I edit medical books and journal articles for a living, and I used to work at a hospital, so I know a lot about what goes on behind the scenes in health care. Hospitals can be scary places, but you can protect yourself with a little knowledge and awareness.
One of the riskiest times in the hospital occurs when patients are transferred out of their rooms and taken to another department for an X-ray, MRI, or lab test. During the handoff, any number of things can go wrong. The sender may provide inaccurate or incomplete information about the person’s medications or the type of test needed. A busy receiver may not know the patient very well and has many demands competing for his or her attention. Lower-level personnel wheeling patients from their beds to another department may be unlicensed or improperly trained. When passing essential information about a patient from one caregiver to the next, mistakes can happen.

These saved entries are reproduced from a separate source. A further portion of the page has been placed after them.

(* ===== verification/Config.v ===== *)
(** The configuration record of [consensus::config], the crate's error type
    and the host ports of [consensus::ports] and [HostContext].

    An [f64] is the Standard Library's executable IEEE-754 model [spec_float]
    at precision 53 and exponent bound 1024, round to nearest even. *)

From Stdlib Require Export SpecFloat.
From S2P Require Import Prelude Bytes Types Crypto.
Open Scope Z_scope.

(** ** [f64] *)

Abbreviation f64 := spec_float (only parsing).
#[global] Instance f64_eq_dec : EqDecision spec_float.
Proof. solve_decision. Defined.
Definition f64_mul : f64 → f64 → f64 := SFmul 53 1024.
Definition f64_add : f64 → f64 → f64 := SFadd 53 1024.
Definition f64_sub : f64 → f64 → f64 := SFsub 53 1024.
Definition f64_div : f64 → f64 → f64 := SFdiv 53 1024.

(** [n as f64] for an unsigned [n], and float literals [m · 2^e]. *)
Definition f64_of_u64 (n : Z) : f64 := binary_normalize 53 1024 n 0 false.
Definition f64_lit (m : positive) (e : Z) : f64 := S754_finite false m e.
Definition f64_zero : f64 := S754_zero false.
Definition f64_one : f64 := f64_of_u64 1.
Definition f64_infinity : f64 := S754_infinity false.

(** [a.partial_cmp(&b)], [a < b], [a == b] *)
Definition f64_partial_cmp (a b : f64) : option comparison := SFcompare a b.
Definition f64_ltb (a b : f64) : bool := bool_decide (SFcompare a b = Some Lt).
Definition f64_gtb (a b : f64) : bool := bool_decide (SFcompare a b = Some Gt).
Definition f64_eqb (a b : f64) : bool := bool_decide (SFcompare a b = Some Eq).
Definition f64_leb (a b : f64) : bool := f64_ltb a b || f64_eqb a b.

(** [x.clamp(min, max)]: panics unless [min <= max]. *)
Definition f64_clamp {E} (x min max : f64) : outcome E f64 :=
  if negb (f64_leb min max) then Panic
  else
    let x := if f64_ltb x min then min else x in
    Ok (if f64_gtb x max then max else x).

(** ** Errors *)

Inductive Error :=
| InvalidConfig (why : string)
| Persistence (why : string)
| Crypto (e : CryptoError)
| LockMacroErr (why : string).
#[global] Instance Error_eq_dec : EqDecision Error.
Proof. solve_decision. Defined.

Abbreviation result := (outcome Error).

(** ** Configuration *)

Record Timing := MkTiming {
  round_duration_ms : Z;
  t_macropropose_ms : Z;
  t_subnet_ms : Z;
  t_canonicalize_ms : Z;
}.

Record BullsharkParams := MkBullsharkParams {
  micro_committee_size : Z;
  shortcut_round_count : Z;
  slow_path_round_count : Z;
  wave_round_count : Z;
}.

Record MacroFinParams := MkMacroFinParams {
  macro_window_w : Z;
  two_chain_depth : Z;
  inactivity_leak_bps_per_window : Z;
  inactivity_leak_trigger_windows : Z;
}.

Record AggregationParams := MkAggregationParams {
  subnet_flat_threshold : Z;
  subnet_full_threshold : Z;
  sim_force_ke : option Z;
}.
#[global] Instance AggregationParams_eta : Settable AggregationParams := λ a,
  MkAggregationParams (subnet_flat_threshold a) (subnet_full_threshold a) (sim_force_ke a).

Record LeaderParams := MkLeaderParams {
  reputation_floor : f64;
  reputation_ceiling : f64;
  reputation_decay : f64;
}.

Record SlashingParams := MkSlashingParams {
  equivocation_bps : Z;
  double_vote_bps : Z;
  da_incident_bps : Z;
  slashing_cap_bps : Z;
}.

Record StorageParams := MkStorageParams {
  gc_hot_horizon_rounds : Z;
  gc_warm_horizon_rounds : Z;
  snapshot_interval_macros : Z;
}.

Record Config := MkConfig {
  schema_version : Z;
  timing : Timing;
  bullshark : BullsharkParams;
  macro_fin : MacroFinParams;
  aggregation : AggregationParams;
  leader : LeaderParams;
  slashing : SlashingParams;
  btc_confirmations_for_final : Z;
  storage : StorageParams;
}.
#[global] Instance Config_eta : Settable Config := λ c,
  MkConfig (schema_version c) (timing c) (bullshark c) (macro_fin c) (aggregation c)
    (leader c) (slashing c) (btc_confirmations_for_final c) (storage c).

Definition SCHEMA_VERSION : Z := 1.

(** [Config::default_table_17_1]: 0.8, 1.2 and 0.95 are the nearest doubles. *)
Definition default_table_17_1 : Config :=
  MkConfig SCHEMA_VERSION
    (MkTiming 250 4000 2000 8000)
    (MkBullsharkParams 256 2 4 4)
    (MkMacroFinParams 8 2 50 4)
    (MkAggregationParams 500 1000 None)
    (MkLeaderParams (f64_lit 7205759403792794 (-53)) (f64_lit 5404319552844595 (-52))
       (f64_lit 8556839292003942 (-53)))
    (MkSlashingParams 10000 5000 500 5000)
    6
    (MkStorageParams 200 10000 256).

(** [Config::sim_mode_a_dev] *)
Definition sim_mode_a_dev : Config :=
  let c := default_table_17_1 in
  c <| aggregation ::= λ a, a <| subnet_flat_threshold := 8 |> <| sim_force_ke := Some 8 |> |>.

(** The integer fields are within their Rust widths. *)
Record Config_ok (c : Config) : Prop := {
  cfg_round_duration : u64_ok (round_duration_ms (timing c));
  cfg_macropropose : u64_ok (t_macropropose_ms (timing c));
  cfg_shortcut : u32_ok (shortcut_round_count (bullshark c));
  cfg_slow : u32_ok (slow_path_round_count (bullshark c));
  cfg_window : u32_ok (macro_window_w (macro_fin c));
  cfg_leak : u32_ok (inactivity_leak_trigger_windows (macro_fin c));
  cfg_flat : u32_ok (subnet_flat_threshold (aggregation c));
}.

(** ** Host ports

    [DagView], [ValidatorSetPort], [RandomnessBeacon] and [SignerPort], as one
    call of [step] sees them.  ([Clock] and [Persistence] are in the bundle
    too; the state machine never calls them.)  A signer may panic, as
    [PanickingSigner] does. *)
Record HostContext := MkHostContext {
  dag_vertex : Hash32 → result (option CertifiedVertex);
  dag_vertices_at_round : Round → result (list CertifiedVertex);
  valset_set_for : Epoch → result (option ValidatorSet);
  beacon_current : result Hash32;
  sign_bls : bytes → bytes → result BlsSig;
  vrf_prove : bytes → result (VrfProof * Hash32);
}.

(** [ports::PendingBlobSource]: the host's queue, with its own state. *)
Class PendingBlobSource (P : Type) := {
  pb_drain : P → list BlobRef * P;
  pb_confirm_attached : P → list BlobRef → P;
}.

(** [NoPendingBlobs] *)
#[global] Instance NoPendingBlobs : PendingBlobSource unit :=
  {| pb_drain _ := ([], tt); pb_confirm_attached _ _ := tt |}.

(** [PanickingSigner] *)
Definition PanickingSigner_sign_bls (_ _ : bytes) : result BlsSig := Panic.
Definition PanickingSigner_vrf_prove (_ : bytes) : result (VrfProof * Hash32) := Panic.

(** [valset.set_for(Epoch(0))?.ok_or_else(|| InvalidConfig("no validator set ..."))] *)
Definition active_set (ctx : HostContext) : result ValidatorSet :=
  o ← valset_set_for ctx 0;
  match o with
  | Some set => Ok set
  | None => Err (InvalidConfig "no validator set for epoch 0")
  end.

Lemma active_set_Ok ctx set :
  active_set ctx = Ok set ↔ valset_set_for ctx 0 = Ok (Some set).
Proof.
  unfold active_set. destruct (valset_set_for ctx 0) as [[s|]| | |]; cbn; naive_solver.
Qed.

The most common type of blunder during a transfer is a medication error—giving the wrong dose or wrong drug, using the wrong technique to administer the drug, or giving the drug at the wrong time. These mistakes are especially prevalent in the radiology department, which has a higher rate of medication errors than all other hospital departments combined, according to the United States Pharmacopeia, a nonprofit group that establishes standards for drug companies.
To help prevent such miscommunications from happening to you when you're in the hospital and about to be sent to another department, always ask where you are going and why. Check to see whether you are wearing an identification band, and make sure that the medical chart that goes with you is really yours.